DATA EXCERPTS:
(** * Conversation state and ambiguity resolution engine

    A shallow embedding of [personal_agent/conversation]: the state manager
    ([state.py]), the dialogue-act recognizer ([dialogue_act.py]), the
    ambiguity detector ([ambiguity_detector.py]), the question generator
    ([question_generator.py]), the response generator
    ([response_generator.py]) and the orchestrating interface
    ([interface.py]).

    Conventions of the embedding:
    - Python [str] is [string]; characters are 8-bit, and the case and
      whitespace functions are the ASCII ones (non-ASCII text is outside
      the embedding).
    - Python [float] is the primitive binary64 [float], so every sum and
      comparison of confidences is bit-for-bit the one Python performs.
    - [datetime.now()], [uuid.uuid4()] and [random.choice] read from an
      explicit [World] of oracles, threaded by a small state monad.
    - mutable objects ([self], [self.context]) are passed and returned. *)

From Stdlib Require Import PrimFloat.
From Stdlib Require Import ZArith NArith String Ascii List Lia Bool Sorted Permutation.
From stdpp Require Import base option list strings gmap.

Import ListNotations.

Local Set Warnings "-inexact-float,-register-all".
Local Open Scope string_scope.
Local Open Scope list_scope.

(** ** Python strings *)

Module PyStr.

Definition chars (s : string) : list ascii := list_ascii_of_string s.
Definition of_chars (l : list ascii) : string := string_of_list_ascii l.

Definition code (c : ascii) : N := N_of_ascii c.

Definition is_upper (c : ascii) : bool :=
  (65 <=? code c)%N && (code c <=? 90)%N.

(** [c.lower()] on one ASCII character. *)
Definition lower_char (c : ascii) : ascii :=
  if is_upper c then ascii_of_N (code c + 32) else c.

(** [str.isspace] on ASCII: TAB..CR, FS..US and the blank. *)
Definition is_space (c : ascii) : bool :=
  ((9 <=? code c)%N && (code c <=? 13)%N)
  || ((28 <=? code c)%N && (code c <=? 32)%N).

Definition lower (s : string) : string := of_chars (map lower_char (chars s)).

Fixpoint lstrip_chars (l : list ascii) : list ascii :=
  match l with
  | c :: l' => if is_space c then lstrip_chars l' else l
  | [] => []
  end.

Definition strip_chars (l : list ascii) : list ascii :=
  rev (lstrip_chars (rev (lstrip_chars l))).

(** [s.strip()] *)
Definition strip (s : string) : string := of_chars (strip_chars (chars s)).

Fixpoint starts_chars (p l : list ascii) : bool :=
  match p, l with
  | [], _ => true
  | a :: p', b :: l' => Ascii.eqb a b && starts_chars p' l'
  | _ :: _, [] => false
  end.

(** [s.startswith(p)] and [s.endswith(p)] *)
Definition startswith (s p : string) : bool := starts_chars (chars p) (chars s).
Definition endswith (s p : string) : bool :=
  starts_chars (rev (chars p)) (rev (chars s)).

(** First index at which [p] occurs in [l], counted from [i]. *)
Fixpoint find_chars (p l : list ascii) (i : nat) : option nat :=
  if starts_chars p l then Some i
  else match l with
       | [] => None
       | _ :: l' => find_chars p l' (S i)
       end.

(** [s.find(p)]: the lowest index of [p] in [s], or [-1]. *)
Definition find (s p : string) : Z :=
  match find_chars (chars p) (chars s) 0 with
  | Some i => Z.of_nat i
  | None => (-1)%Z
  end.

(** [p in s] *)
Definition contains (s p : string) : bool :=
  match find_chars (chars p) (chars s) 0 with Some _ => true | None => false end.

(** [len(s)] *)
Definition len (s : string) : nat := String.length s.

(** [s[a:b]] for non-negative [a], [b]: out-of-range bounds are clamped. *)
Definition slice (s : string) (a b : nat) : string :=
  of_chars (take (b - a) (drop a (chars s))).

(** [s.replace(old, new)] for a non-empty [old]: occurrences are replaced
    left to right without overlap.  [fuel] bounds the scan and is the
    length of the scanned text. *)
Fixpoint replace_chars (fuel : nat) (old new l : list ascii) : list ascii :=
  match fuel with
  | O => l
  | S fuel' =>
      if starts_chars old l then new ++ replace_chars fuel' old new (drop (List.length old) l)
      else match l with
           | [] => []
           | c :: l' => c :: replace_chars fuel' old new l'
           end
  end.

Definition replace (s old new : string) : string :=
  of_chars (replace_chars (S (len s)) (chars old) (chars new) (chars s)).

(** [sep.join(l)] *)
Fixpoint join (sep : string) (l : list string) : string :=
  match l with
  | [] => ""
  | [x] => x
  | x :: l' => x +:+ sep +:+ join sep l'
  end.
(** * MarkdownNotebook: the note store and the search index

  A shallow embedding of [MarkdownNotebook/utils.py],
  [MarkdownNotebook/file_manager.py] and [MarkdownNotebook/search.py],
  and the properties of the note persistence layer and of the in-memory
  search index; with them the lookup of a note by its path in
  [MarkdownNotebook/gui_main.py] and the [get] and [set] of
  [MarkdownNotebook/settings.py].

  Conventions of the embedding.
  - A Python [str] is a [string]; a character is a code point below 256
    (the Latin-1 range), so [isspace], [lower] and the regular
    expression class [\s] are the Unicode ones restricted to that range.
  - Python values whose type is decided at run time (what [yaml.safe_load]
    returns, the attributes of a [Note]) are terms of [value].
  - A call that can raise returns a [result]; code that touches the file
    system, the clock or the standard output is a function of the
    [World] and returns the next one.
  - PyYAML is not part of the repository: [yaml.safe_load] and
    [yaml.dump] are the two fields of an interface, [PyYAML], that
    every function of the codec takes as a parameter; the calls of
    [datetime] are the fields of [Datetime] in the same way.
  - Where a property is about the identity of an object (the [Note]
    that [save_note] is given, the [dict] it makes), the objects live
    in a store, [Objects.heap], and an assignment is a write at an
    address. *)

From Stdlib Require Import Ascii String List Bool Arith ZArith Lia DecimalString.
From stdpp Require Import base option list strings gmap sorting.

Local Open Scope string_scope.
Local Open Scope list_scope.

(** ** Python strings *)

Module PyStr.

Definition LF : ascii := ascii_of_nat 10.
Definition CR : ascii := ascii_of_nat 13.

(** [str.isspace] of one character, also the class [\s] of [re] on
    [str] patterns: U+0009..U+000D, U+001C..U+0020, U+0085, U+00A0. *)
Definition isspace (c : ascii) : bool :=
  let n := nat_of_ascii c in
  (((9 <=? n) && (n <=? 13)) || ((28 <=? n) && (n <=? 32))
   || (n =? 133) || (n =? 160))%nat.

(** [str.lower] of one character: A..Z, and U+00C0..U+00DE but for the
    multiplication sign U+00D7. *)
Definition lower_char (c : ascii) : ascii :=
  let n := nat_of_ascii c in
  if (((65 <=? n) && (n <=? 90))
      || ((192 <=? n) && (n <=? 222) && negb (n =? 215)))%nat
  then ascii_of_nat (n + 32) else c.

Fixpoint lower (s : string) : string :=
  match s with
  | "" => ""
  | String c s' => String (lower_char c) (lower s')
  end.

Definition is_empty (s : string) : bool :=
  match s with "" => true | _ => false end.

Fixpoint lstrip (s : string) : string :=
  match s with
  | "" => ""
  | String c s' => if isspace c then lstrip s' else s
  end.

Fixpoint rstrip (s : string) : string :=
  match s with
  | "" => ""
  | String c s' =>
      match rstrip s' with
      | "" => if isspace c then "" else String c ""
      | r => String c r
      end
  end.

(** [s.strip()] *)
Definition strip (s : string) : string := rstrip (lstrip s).

(** [s.split()]: the maximal runs of characters that are not white
    space; [w] is the run being read. *)
Fixpoint split_go (w s : string) : list string :=
  match s with
  | "" => if is_empty w then [] else [w]
  | String c s' =>
      if isspace c
      then (if is_empty w then split_go "" s' else w :: split_go "" s')
      else split_go (w +:+ String c "") s'
  end.

Definition split (s : string) : list string := split_go "" s.

(** [sep.join(l)] *)
Fixpoint join (sep : string) (l : list string) : string :=
  match l with
  | [] => ""
  | x :: l' =>
      match l' with
      | [] => x
      | _ => x +:+ sep +:+ join sep l'
      end
  end.

(** [sub in s] *)
Fixpoint contains (sub s : string) : bool :=
  String.prefix sub s
  || match s with
     | "" => false
     | String _ s' => contains sub s'
     end.

Fixpoint all_chars (p : ascii -> bool) (s : string) : bool :=
  match s with
  | "" => true
  | String c s' => p c && all_chars p s'
  end.

Fixpoint interleave (new s : string) : string :=
  match s with
  | "" => new
  | String c s' => new +:+ String c (interleave new s')
  end.

(** [s.replace(old, new)]; [skip] counts the characters of the
    occurrence of [old] that are still to be dropped. *)
Fixpoint replace_go (old new : string) (skip : nat) (s : string) : string :=
  match s with
  | "" => ""
  | String c s' =>
      match skip with
      | S k => replace_go old new k s'
      | O =>
          if String.prefix old s
          then new +:+ replace_go old new (String.length old - 1) s'
          else String c (replace_go old new 0 s')
      end
  end.

Definition replace (s old new : string) : string :=
  if is_empty old then interleave new s else replace_go old new 0 s.

(** What a text-mode [read()] returns for the decoded text [s]
    ([newline=None], universal newlines): CR LF and a lone CR become
    LF. *)
Fixpoint universal_newlines (s : string) : string :=
  match s with
  | "" => ""
  | String c s' =>
      if Ascii.eqb c CR
      then match s' with
           | String c' s'' =>
               if Ascii.eqb c' LF then String LF (universal_newlines s'')
               else String LF (universal_newlines s')
           | "" => String LF ""
           end
      else String c (universal_newlines s')
  end.

End PyStr.

(** ** Python values, exceptions and results *)

Module Py.
Import PyStr.

(** The values the model covers: [None], [bool], [int], [str], [list],
    [dict] and [datetime]; a [datetime] is identified with the text its
    [isoformat()] returns. *)
#[warnings="-register-all"] Inductive value : Type :=
| VNone
| VBool (b : bool)
| VInt (z : Z)
| VStr (s : string)
| VList (l : list value)
| VDict (kv : list (value * value))
| VDatetime (iso : string).

(** A [dict] in insertion order, its keys pairwise different. *)
Definition dict : Type := list (value * value).

Definition is_key (k : string) (v : value) : bool :=
  match v with
  | VStr s => String.eqb s k
  | _ => false
  end.

(** [d.get(k)] for a [str] key [k] *)
Fixpoint dict_lookup (d : dict) (k : string) : option value :=
  match d with
  | [] => None
  | (k', v) :: d' => if is_key k k' then Some v else dict_lookup d' k
  end.

(** [d.get(k, default)] *)
Definition dict_get (d : dict) (k : string) (default : value) : value :=
  match dict_lookup d k with
  | Some v => v
  | None => default
  end.

(** [d[k] = v] *)
Fixpoint dict_set (d : dict) (k : string) (v : value) : dict :=
  match d with
  | [] => [(VStr k, v)]
  | (k', v') :: d' =>
      if is_key k k' then (k', v) :: d' else (k', v') :: dict_set d' k v
  end.

Inductive os_error : Type :=
| FileNotFoundError
| FileExistsError
| IsADirectoryError
| NotADirectoryError
| PermissionError
| IOFailure.

(** The exceptions of the model, all subclasses of [Exception]. *)
Inductive exn : Type :=
| AttributeError (type_name attr : string)
| TypeError (what : string)
| ValueError
| OSError (e : os_error)
| UnicodeDecodeError
| YAMLError.

(** What a call of a library does: it returns or it raises. *)
Inductive outcome (A : Type) : Type :=
| Returns (a : A)
| Raises (e : exn).
Arguments Returns {A} a.
Arguments Raises {A} e.

(** What a run of the modelled code does: it returns, it raises, or it
    leaves the part of Python that the model covers ([Outside]), and
    then nothing is known of it: no handler applies. *)
Inductive result (A : Type) : Type :=
| Ok (a : A)
| Raise (e : exn)
| Outside (what : string).
Arguments Ok {A} a.
Arguments Raise {A} e.
Arguments Outside {A} what.

(** [except yaml.YAMLError] *)
Definition is_YAMLError (e : exn) : bool :=
  match e with
  | YAMLError => true
  | _ => false
  end.

(** The names of the public methods of [str]. *)
Definition str_methods : list string :=
  [ "capitalize"; "casefold"; "center"; "count"; "encode"; "endswith";
    "expandtabs"; "find"; "format"; "format_map"; "index"; "isalnum";
    "isalpha"; "isascii"; "isdecimal"; "isdigit"; "isidentifier";
    "islower"; "isnumeric"; "isprintable"; "isspace"; "istitle";
    "isupper"; "join"; "ljust"; "lower"; "lstrip"; "maketrans";
    "partition"; "removeprefix"; "removesuffix"; "replace"; "rfind";
    "rindex"; "rjust"; "rpartition"; "rsplit"; "rstrip"; "split";
    "splitlines"; "startswith"; "strip"; "swapcase"; "title";
    "translate"; "upper"; "zfill" ].

(** A call [self.name(args)] on a [str]: the attribute is looked up first, and
    a name that [str] does not have raises [AttributeError] before any
    argument is used. Of the methods that exist, the ones the repository
    calls are modelled. *)
Definition str_call (self name : string) (args : list value) : result value :=
  if existsb (String.eqb name) str_methods then
    if String.eqb name "lower" then
      match args with
      | [] => Ok (VStr (lower self))
      | _ => Raise (TypeError "lower")
      end
    else if String.eqb name "strip" then
      match args with
      | [] => Ok (VStr (strip self))
      | _ => Outside "str.strip(chars)"
      end
    else if String.eqb name "replace" then
      match args with
      | [VStr old; VStr new] => Ok (VStr (replace self old new))
      | _ => Outside "str.replace"
      end
    else Outside name
  else if String.prefix "__" name then Outside name
  else Raise (AttributeError "str" name).

End Py.

(** ** [os.path] on POSIX *)

Module OsPath.
Import PyStr.

Definition is_slash (c : ascii) : bool := Ascii.eqb c "/".
Definition is_dot (c : ascii) : bool := Ascii.eqb c ".".

(** [(p[:i], p[i:])] for [i = p.rfind('/') + 1] *)
Fixpoint rsplit_slash (p : string) : string * string :=
  match p with
  | "" => ("", "")
  | String c p' =>
      let '(h, t) := rsplit_slash p' in
      if is_empty h
      then (if is_slash c then (String c "", t) else ("", String c t))
      else (String c h, t)
  end.

(** [s.rstrip('/')] *)
Fixpoint rstrip_slash (s : string) : string :=
  match s with
  | "" => ""
  | String c s' =>
      match rstrip_slash s' with
      | "" => if is_slash c then "" else String c ""
      | r => String c r
      end
  end.

(** [os.path.split] *)
Definition split (p : string) : string * string :=
  let '(head, tail) := rsplit_slash p in
  let head :=
    if negb (is_empty head) && negb (all_chars is_slash head)
    then rstrip_slash head else head in
  (head, tail).

Definition basename (p : string) : string := snd (rsplit_slash p).
Definition dirname (p : string) : string := fst (split p).

Fixpoint ends_with_slash (s : string) : bool :=
  match s with
  | "" => false
  | String c "" => is_slash c
  | String _ s' => ends_with_slash s'
  end.

(** [os.path.join(a, b)] *)
Definition join (a b : string) : string :=
  if String.prefix "/" b then b
  else if is_empty a || ends_with_slash a then a +:+ b
  else a +:+ "/" +:+ b.
(** [a & b] on numbers. *)
Definition and32 (a b : Z) : Z := wrap32 (Z.land (wrap32 a) (wrap32 b)).

(** [s.charCodeAt(i)] for an index inside the string (the loops below never
    leave it; outside, JavaScript yields NaN). *)
Definition charCodeAt (s : jsstring) (i : nat) : Z := nth i s 0.

(** [s.substring(0, n)]. *)
Definition substring0 (n : nat) (s : jsstring) : jsstring := take n s.

(** Decimal rendering of a non-negative integer, as code units; [fuel]
    bounds the number of digits. *)
Fixpoint decimal_go (fuel : nat) (n : Z) (acc : jsstring) : jsstring :=
  match fuel with
  | O => acc
  | S f =>
      let acc' := (48 + n mod 10) :: acc in
      if n / 10 =? 0 then acc' else decimal_go f (n / 10) acc'
  end.

(** [String(n)] for the non-negative integer [n]. *)
Definition numberToString (n : nat) : jsstring :=
  decimal_go (S n) (Z.of_nat n) [].

(** One digit of a radix-36 rendering: [0-9] then [a-z]. *)
Definition digit36 (d : Z) : ascii :=
  ascii_of_nat (Z.to_nat (if d <? 10 then 48 + d else 87 + d)).

Fixpoint toString36_go (fuel : nat) (n : Z) (acc : string) : string :=
  match fuel with
  | O => acc
  | S f =>
      let acc' := String (digit36 (n mod 36)) acc in
      if n / 36 =? 0 then acc' else toString36_go f (n / 36) acc'
  end.

(** [n.toString(36)] for a non-negative integer [n]; the fuel is the number
    of binary digits of [n], which bounds the number of radix-36 digits. *)
Definition toString36 (n : Z) : string :=
  toString36_go (S (Z.to_nat (Z.log2 n))) n EmptyString.

End JS.

(** ** IdentityGenerator: [generateElementId] *)

Module IdentityGenerator.
Import JS.

(** The body of the [for] loop of [generateElementId]:
    [hash = ((hash << 5) - hash) + char; hash = hash & hash]. *)
Definition hash_step (hash char : Z) : Z :=
  let hash := (shl32 hash 5 - hash) + char in
  and32 hash hash.

(** The loop [for (let i = 0; i < str.length; i++)], with [n] iterations
    left and the index at [i]. *)
Fixpoint hash_loop (str : jsstring) (n i : nat) (hash : Z) : Z :=
  match n with
  | O => hash
  | S n' => hash_loop str n' (S i) (hash_step hash (charCodeAt str i))
  end.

EXERCISE: Reproduce only the lines above spanning from the line containing "- mutable objects" through the line containing "Definition contains (s", word for word.

SOLUTION BELOW:
    - mutable objects ([self], [self.context]) are passed and returned. *)

From Stdlib Require Import PrimFloat.
From Stdlib Require Import ZArith NArith String Ascii List Lia Bool Sorted Permutation.
From stdpp Require Import base option list strings gmap.

Import ListNotations.

Local Set Warnings "-inexact-float,-register-all".
Local Open Scope string_scope.
Local Open Scope list_scope.

(** ** Python strings *)

Module PyStr.

Definition chars (s : string) : list ascii := list_ascii_of_string s.
Definition of_chars (l : list ascii) : string := string_of_list_ascii l.

Definition code (c : ascii) : N := N_of_ascii c.

Definition is_upper (c : ascii) : bool :=
  (65 <=? code c)%N && (code c <=? 90)%N.

(** [c.lower()] on one ASCII character. *)
Definition lower_char (c : ascii) : ascii :=
  if is_upper c then ascii_of_N (code c + 32) else c.

(** [str.isspace] on ASCII: TAB..CR, FS..US and the blank. *)
Definition is_space (c : ascii) : bool :=
  ((9 <=? code c)%N && (code c <=? 13)%N)
  || ((28 <=? code c)%N && (code c <=? 32)%N).

Definition lower (s : string) : string := of_chars (map lower_char (chars s)).

Fixpoint lstrip_chars (l : list ascii) : list ascii :=
  match l with
  | c :: l' => if is_space c then lstrip_chars l' else l
  | [] => []
  end.

Definition strip_chars (l : list ascii) : list ascii :=
  rev (lstrip_chars (rev (lstrip_chars l))).

(** [s.strip()] *)
Definition strip (s : string) : string := of_chars (strip_chars (chars s)).

Fixpoint starts_chars (p l : list ascii) : bool :=
  match p, l with
  | [], _ => true
  | a :: p', b :: l' => Ascii.eqb a b && starts_chars p' l'
  | _ :: _, [] => false
  end.

(** [s.startswith(p)] and [s.endswith(p)] *)
Definition startswith (s p : string) : bool := starts_chars (chars p) (chars s).
Definition endswith (s p : string) : bool :=
  starts_chars (rev (chars p)) (rev (chars s)).

(** First index at which [p] occurs in [l], counted from [i]. *)
Fixpoint find_chars (p l : list ascii) (i : nat) : option nat :=
  if starts_chars p l then Some i
  else match l with
       | [] => None
       | _ :: l' => find_chars p l' (S i)
       end.

(** [s.find(p)]: the lowest index of [p] in [s], or [-1]. *)
Definition find (s p : string) : Z :=
  match find_chars (chars p) (chars s) 0 with
  | Some i => Z.of_nat i
  | None => (-1)%Z
  end.

(** [p in s] *)
Definition contains (s p : string) : bool :=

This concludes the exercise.